Contrary to Wade’s assertion, several courts have held that the standard of care for preventing and treating ulcers is properly established by expert testimony. See Hall v. Tomball Nursing Ctr., Inc., 929 S.W.2d 617, 620 (Tex. App.—Houston [14th Dist.] 1996, no writ) (expert testimony required to show that doctor’s treatment of large ulcer was within the standard of care); Pack v. Crossroads, Inc., 53 S.W.3d 492, 500 (Tex. App.—Fort Worth 2001, pet. denied) (expert testimony required to show that multiple decubitus ulcers were the result of neglect). Accordingly, we hold that Wade has failed to meet her burden of showing that this case fell within common law negligence and res ipsa loquitur, thus negating the need for an expert report.
Waiver
Wade contends that Methodist and Select “waived their right by engaging in discovery and waiting for a period of more than 210 days to file their motions to dismiss.”

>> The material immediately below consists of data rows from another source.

(** ** Shapes without elements *)

Lemma indices_empty sh : Exists (fun d => d = 0) sh -> indices sh = [].
Proof.
  induction 1 as [d sh Hd | d sh _ IH]; cbn [indices].
  - subst d. reflexivity.
  - rewrite IH. cbn [map].
    induction (seq 0 (Z.to_nat d)) as [|i l IHl]; [reflexivity | exact IHl].
Qed.

Lemma Empty_bytesize_zero sh dt : Exists (fun d => d = 0) sh -> Empty_bytesize sh dt = 0.
Proof.
  intros Hz. unfold Empty_bytesize. rewrite (GetTotalSize_zero sh Hz). reflexivity.
Qed.

(** X6: a shape with a zero dimension costs nothing: whatever the dtype and
    the fill value, [Empty] asks the device for 0 bytes, [internal::Empty] and
    [internal::FromHostData] ask for 0 bytes whatever the strides of the ndim
    of the shape, and [Full] asks for 0 bytes and stores no element: the
    buffer of its array holds nothing. *)
Theorem zero_sized_requests
  (shape0 : Shape) (dtype0 : Dtype) (strides0 : Strides) (host : Buffer)
  (fill_value : Scalar) (device : Device) :
  Exists (fun d => d = 0) shape0 ->
  (exists out device',
      Empty shape0 dtype0 device = Returned out device'
      /\ calls device' = calls device ++ [CallAllocate 0])
  /\ (ndim shape0 = ndim strides0 ->
      exists out device',
        internal.Empty shape0 dtype0 strides0 device = Returned out device'
        /\ calls device' = calls device ++ [CallAllocate 0])
  /\ (ndim shape0 = ndim strides0 ->
      exists out device',
        internal.FromHostData shape0 dtype0 host strides0 device = Returned out device'
        /\ calls device' = calls device ++ [CallFromHostMemory 0]
        /\ forall off, memory device' (data out) off = None)
  /\ (exists out device',
         Full shape0 fill_value dtype0 device = Returned out device'
         /\ allocation_requests (calls device')
            = allocation_requests (calls device) ++ [0]
         /\ forall off, memory device' (data out) off = None).
Proof.
  intros Hz.
  pose proof (GetRequiredBytes_empty shape0 strides0 (SizeT.wrap (GetElementSize dtype0))
                (GetTotalSize_zero shape0 Hz)) as Hbytes.
  split; [|split; [|split]].
  - unfold Empty, bind, Device_.Allocate, ret. eexists _, _. split; [reflexivity|].
    cbn [calls]. rewrite (Empty_bytesize_zero shape0 dtype0 Hz). reflexivity.
  - intros Hndim. rewrite internal_Empty_run by exact Hndim. eexists _, _.
    split; [reflexivity|]. cbn [calls]. rewrite Hbytes. reflexivity.
  - intros Hndim. rewrite internal_FromHostData_run by exact Hndim. eexists _, _.
    split; [reflexivity|]. cbn [calls memory data MakeArray]. rewrite Hbytes.
    split; [reflexivity|]. intros off. rewrite Nat.eqb_refl.
    destruct (0 <=? off) eqn:E1; [|reflexivity].
    destruct (off <? 0) eqn:E2; [|reflexivity].
    apply Z.leb_le in E1. apply Z.ltb_lt in E2. lia.
  - unfold Full, bind, Empty, Device_.Allocate, Array_Fill, Device_.Fill, ret.
    eexists _, _. split; [reflexivity|].
    cbn [calls memory data MakeArray next_buffer].
    rewrite (Empty_bytesize_zero shape0 dtype0 Hz). split.
    + rewrite <- app_assoc. cbn [app].
      induction (calls device) as [|c cs IH]; [reflexivity|].
      destruct c; cbn; rewrite ?IH; reflexivity.
    + intros off. unfold write_elements, MakeArray. cbn [shape].
      rewrite (indices_empty shape0 Hz).
      cbn [fold_left]. rewrite Nat.eqb_refl. reflexivity.
Qed.

Lemma zero_sized_requests_witness :
  exists out device',
    internal.Empty [3; 0] Dtype.kInt64 [-16; 8] fresh_device = Returned out device'
    /\ calls device' = calls fresh_device ++ [CallAllocate 0].
Proof.
  refine (proj1 (proj2 (zero_sized_requests [3; 0] Dtype.kInt64 [-16; 8]
                          (fun _ => None) (ScalarInt32 0) fresh_device _)) eq_refl).
  apply Exists_cons_tl, Exists_cons_hd. reflexivity.
Defined.

(** ** The allocation covers the elements *)

Lemma dot_nonnegative_strides sh st index :
  in_bounds index sh -> Forall (fun s => 0 <= s) st ->
  0 <= dot index st <= span_sum sh st.
Proof.
  intros Hin. revert st.
  induction Hin as [|i d index sh Hi _ IH]; intros st Hst.
  - destruct st; cbn; lia.
  - destruct st as [|s st]; [cbn; lia|].
    inversion Hst as [|s' st' Hs Hst']. subst.
    cbn [dot span_sum]. specialize (IH st Hst').
    rewrite Z.abs_eq by lia. nia.
Qed.

Lemma GetRequiredBytes_in_bounds sh st es index :
  ndim sh = ndim st -> in_bounds index sh ->
  Int64.in_range (total_elements sh) ->
  SizeT.in_range es -> SizeT.in_range (es + span_sum sh st) ->
  GetRequiredBytes sh st es = es + span_sum sh st.
Proof.
  intros Hlen Hin Htot Hes Hfit.
  apply GetRequiredBytes_exact; try assumption.
  unfold Int64.in_range, Int64.min_signed, Int64.max_signed in Htot.
  rewrite GetTotalSize_exact by lia.
  pose proof (total_elements_pos sh (in_bounds_positive _ _ Hin)). lia.
Qed.

(** X7: the custom path allocates enough for forward layouts: with
    non-negative strides, every element within the bounds of the shape lies,
    with all its bytes, inside the buffer [internal::Empty] asked for.  The
    element count is an [int64_t] value and the extent a [size_t] value. *)
Theorem internal_Empty_covers_elements
  (shape0 : Shape) (dtype0 : Dtype) (strides0 : Strides) (device : Device) :
  ndim shape0 = ndim strides0 ->
  Forall (fun s => 0 <= s) strides0 ->
  Int64.in_range (total_elements shape0) ->
  SizeT.in_range (GetElementSize dtype0 + span_sum shape0 strides0) ->
  exists out device' bytesize,
    internal.Empty shape0 dtype0 strides0 device = Returned out device'
    /\ calls device' = calls device ++ [CallAllocate bytesize]
    /\ forall index, in_bounds index shape0 ->
         0 <= element_offset out index
         /\ element_offset out index + GetElementSize dtype0 <= bytesize.
Proof.
  intros Hlen Hst Htot Hfit.
  rewrite internal_Empty_run by exact Hlen.
  eexists _, _, _. split; [reflexivity|]. split; [reflexivity|].
  intros index Hin. rewrite SizeT_wrap_GetElementSize.
  pose proof (GetElementSize_pos dtype0) as Hes.
  rewrite (GetRequiredBytes_in_bounds shape0 strides0 _ index) by
    (try assumption; unfold SizeT.in_range, SizeT.modulus; lia).
  unfold element_offset, MakeArray. cbn [offset strides].
  pose proof (dot_nonnegative_strides shape0 strides0 index Hin Hst). lia.
Qed.

Lemma internal_Empty_covers_elements_witness :
  exists out device' bytesize,
    internal.Empty [2; 2] Dtype.kInt32 [16; 8] fresh_device = Returned out device'
    /\ calls device' = calls fresh_device ++ [CallAllocate bytesize]
    /\ forall index, in_bounds index [2; 2] ->
         0 <= element_offset out index
         /\ element_offset out index + GetElementSize Dtype.kInt32 <= bytesize.
Proof.
  refine (internal_Empty_covers_elements [2; 2] Dtype.kInt32 [16; 8] fresh_device
            eq_refl _ _ _).
  - repeat constructor; lia.
  - unfold Int64.in_range, Int64.min_signed, Int64.max_signed. cbn. lia.
  - unfold SizeT.in_range, SizeT.modulus. cbn. lia.
Defined.

(** Within the bounds of a shape whose byte size is an [int64_t] value, the
    bytes of an element of the canonical layout lie among the bytes [Empty]
    asks for. *)
Lemma contiguous_offsets_in_allocation sh dt index :
  total_elements sh * GetElementSize dt < 2 ^ 63 -> in_bounds index sh ->
  0 <= dot index (Strides_of sh dt)
  /\ dot index (Strides_of sh dt) + GetElementSize dt <= Empty_bytesize sh dt.
Proof.
  intros Hfit Hin. pose proof (GetElementSize_pos dt) as Hes.
  pose proof (in_bounds_positive _ _ Hin) as Hpos.
  rewrite Empty_bytesize_exact;
    [|eapply Forall_impl; [|exact Hpos]; cbn; intros; lia | exact Hfit].
  unfold Strides_of.
  pose proof (dot_contiguous_bounds sh (GetElementSize dt) index) as H.
  specialize (H ltac:(lia) ltac:(lia) Hin). lia.
Qed.

(** X8: the default path allocates enough: every element within the bounds of
    the shape lies, with all its bytes, inside the buffer [Empty] asked for.
    The byte size of the shape is an [int64_t] value. *)
Theorem Empty_covers_elements (shape0 : Shape) (dtype0 : Dtype) (device : Device) :
  total_elements shape0 * GetElementSize dtype0 < 2 ^ 63 ->
  exists out device' bytesize,
    Empty shape0 dtype0 device = Returned out device'
    /\ calls device' = calls device ++ [CallAllocate bytesize]
    /\ forall index, in_bounds index shape0 ->
         0 <= element_offset out index
         /\ element_offset out index + GetElementSize dtype0 <= bytesize.
Proof.
  intros Hfit. unfold Empty, bind, Device_.Allocate, ret.
  eexists _, _, _. split; [reflexivity|]. split; [reflexivity|].
  intros index Hin. pose proof (GetElementSize_pos dtype0) as Hes.
  pose proof (in_bounds_positive _ _ Hin) as Hpos.
  rewrite Empty_bytesize_exact;
    [|eapply Forall_impl; [|exact Hpos]; cbn; intros; lia | exact Hfit].
  unfold element_offset, MakeArray. cbn [offset strides]. unfold Strides_of.
  pose proof (dot_contiguous_bounds shape0 (GetElementSize dtype0) index) as H.
  specialize (H ltac:(lia) ltac:(lia) Hin). lia.
Qed.

Lemma Empty_covers_elements_witness :
  exists out device' bytesize,
    Empty [2; 3] Dtype.kInt32 fresh_device = Returned out device'
    /\ calls device' = calls fresh_device ++ [CallAllocate bytesize]
    /\ forall index, in_bounds index [2; 3] ->
         0 <= element_offset out index
         /\ element_offset out index + GetElementSize Dtype.kInt32 <= bytesize.
Proof.
  refine (Empty_covers_elements [2; 3] Dtype.kInt32 fresh_device _).
  vm_compute. reflexivity.
Defined.

(** X9: [FromHostData] brings every element over: with non-negative strides,
    each element of the returned array within the bounds of the shape is the
    host value at its offset; the device is asked for exactly
    [GetRequiredBytes] bytes of the host buffer. *)
Theorem FromHostData_elements
  (shape0 : Shape) (dtype0 : Dtype) (host : Buffer) (strides0 : Strides) (device : Device) :
  ndim shape0 = ndim strides0 ->
  Forall (fun s => 0 <= s) strides0 ->
  Int64.in_range (total_elements shape0) ->
  SizeT.in_range (GetElementSize dtype0 + span_sum shape0 strides0) ->
  exists out device',
    internal.FromHostData shape0 dtype0 host strides0 device = Returned out device'
    /\ calls device'
       = calls device
         ++ [CallFromHostMemory (GetRequiredBytes shape0 strides0 (GetElementSize dtype0))]
    /\ forall index, in_bounds index shape0 ->
         element (memory device') out index = host (dot index strides0).
Proof.
  intros Hlen Hst Htot Hfit.
  rewrite internal_FromHostData_run by exact Hlen.
  eexists _, _. split; [reflexivity|]. rewrite SizeT_wrap_GetElementSize.
  split; [reflexivity|].
  intros index Hin. pose proof (GetElementSize_pos dtype0) as Hes.
  unfold element, element_offset, MakeArray. cbn [memory data offset strides].
  rewrite Nat.eqb_refl.
  rewrite (GetRequiredBytes_in_bounds shape0 strides0 _ index) by
    (try assumption; unfold SizeT.in_range, SizeT.modulus; lia).
  pose proof (dot_nonnegative_strides shape0 strides0 index Hin Hst) as Hdot.
  rewrite Z.add_0_l.
  rewrite (proj2 (Z.leb_le 0 _)) by lia.
  rewrite (proj2 (Z.ltb_lt _ _)) by lia.
  reflexivity.
Qed.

In Jernigan v. Langley, 111 S.W.3d 153 (Tex. 2004), the Texas Supreme Court addressed this very issue. Section 13.01 imposes a deadline on the claimant to file an expert report, but it does not impose a deadline for a health care provider to file a motion to dismiss under subsection (e). Although there is no statutory deadline to file a motion to dismiss, in Jernigan, the court was asked to decide whether the health care provider nevertheless waived the right by waiting over 600 days after receiving the reports to object, participating in discovery, filing a motion for summary judgment on other grounds, and amending his answer to delete references to the plaintiff’s failure to follow statutory prerequisites to suit. Id. at 156. In concluding that the healthcare provider did not waive his right to seek dismissal, the court explained that
waiver is defined as “an intentional relinquishment of a known right or intentional conduct inconsistent with claiming that right.” Id. (quoting Sun Exploration & Prod. Co. v. Benton, 728 S.W.2d 35, 37 (Tex. 1987)). Waiver is largely a matter of intent, and for implied waiver to be found through a party’s actions, intent must be clearly demonstrated by the surrounding facts and circumstances. Motor Vehicle Bd. v. El Paso Indep. Auto. Dealers Ass’n, Inc., 1 S.W.3d 108, 111 (Tex. 1999). There can be no waiver of a right if the person sought to be charged with waiver says or does nothing inconsistent with an intent to rely upon such right. Maryland Cas. Co. v. Palestine Fashions, Inc., 402 S.W.2d 883, 888 (Tex. 1966). Waiver is ordinarily a question of fact, but when the surrounding facts and circumstances are undisputed, as in this case, the question becomes one of law. See Motor Vehicle Bd., 1 S.W.3d at 111.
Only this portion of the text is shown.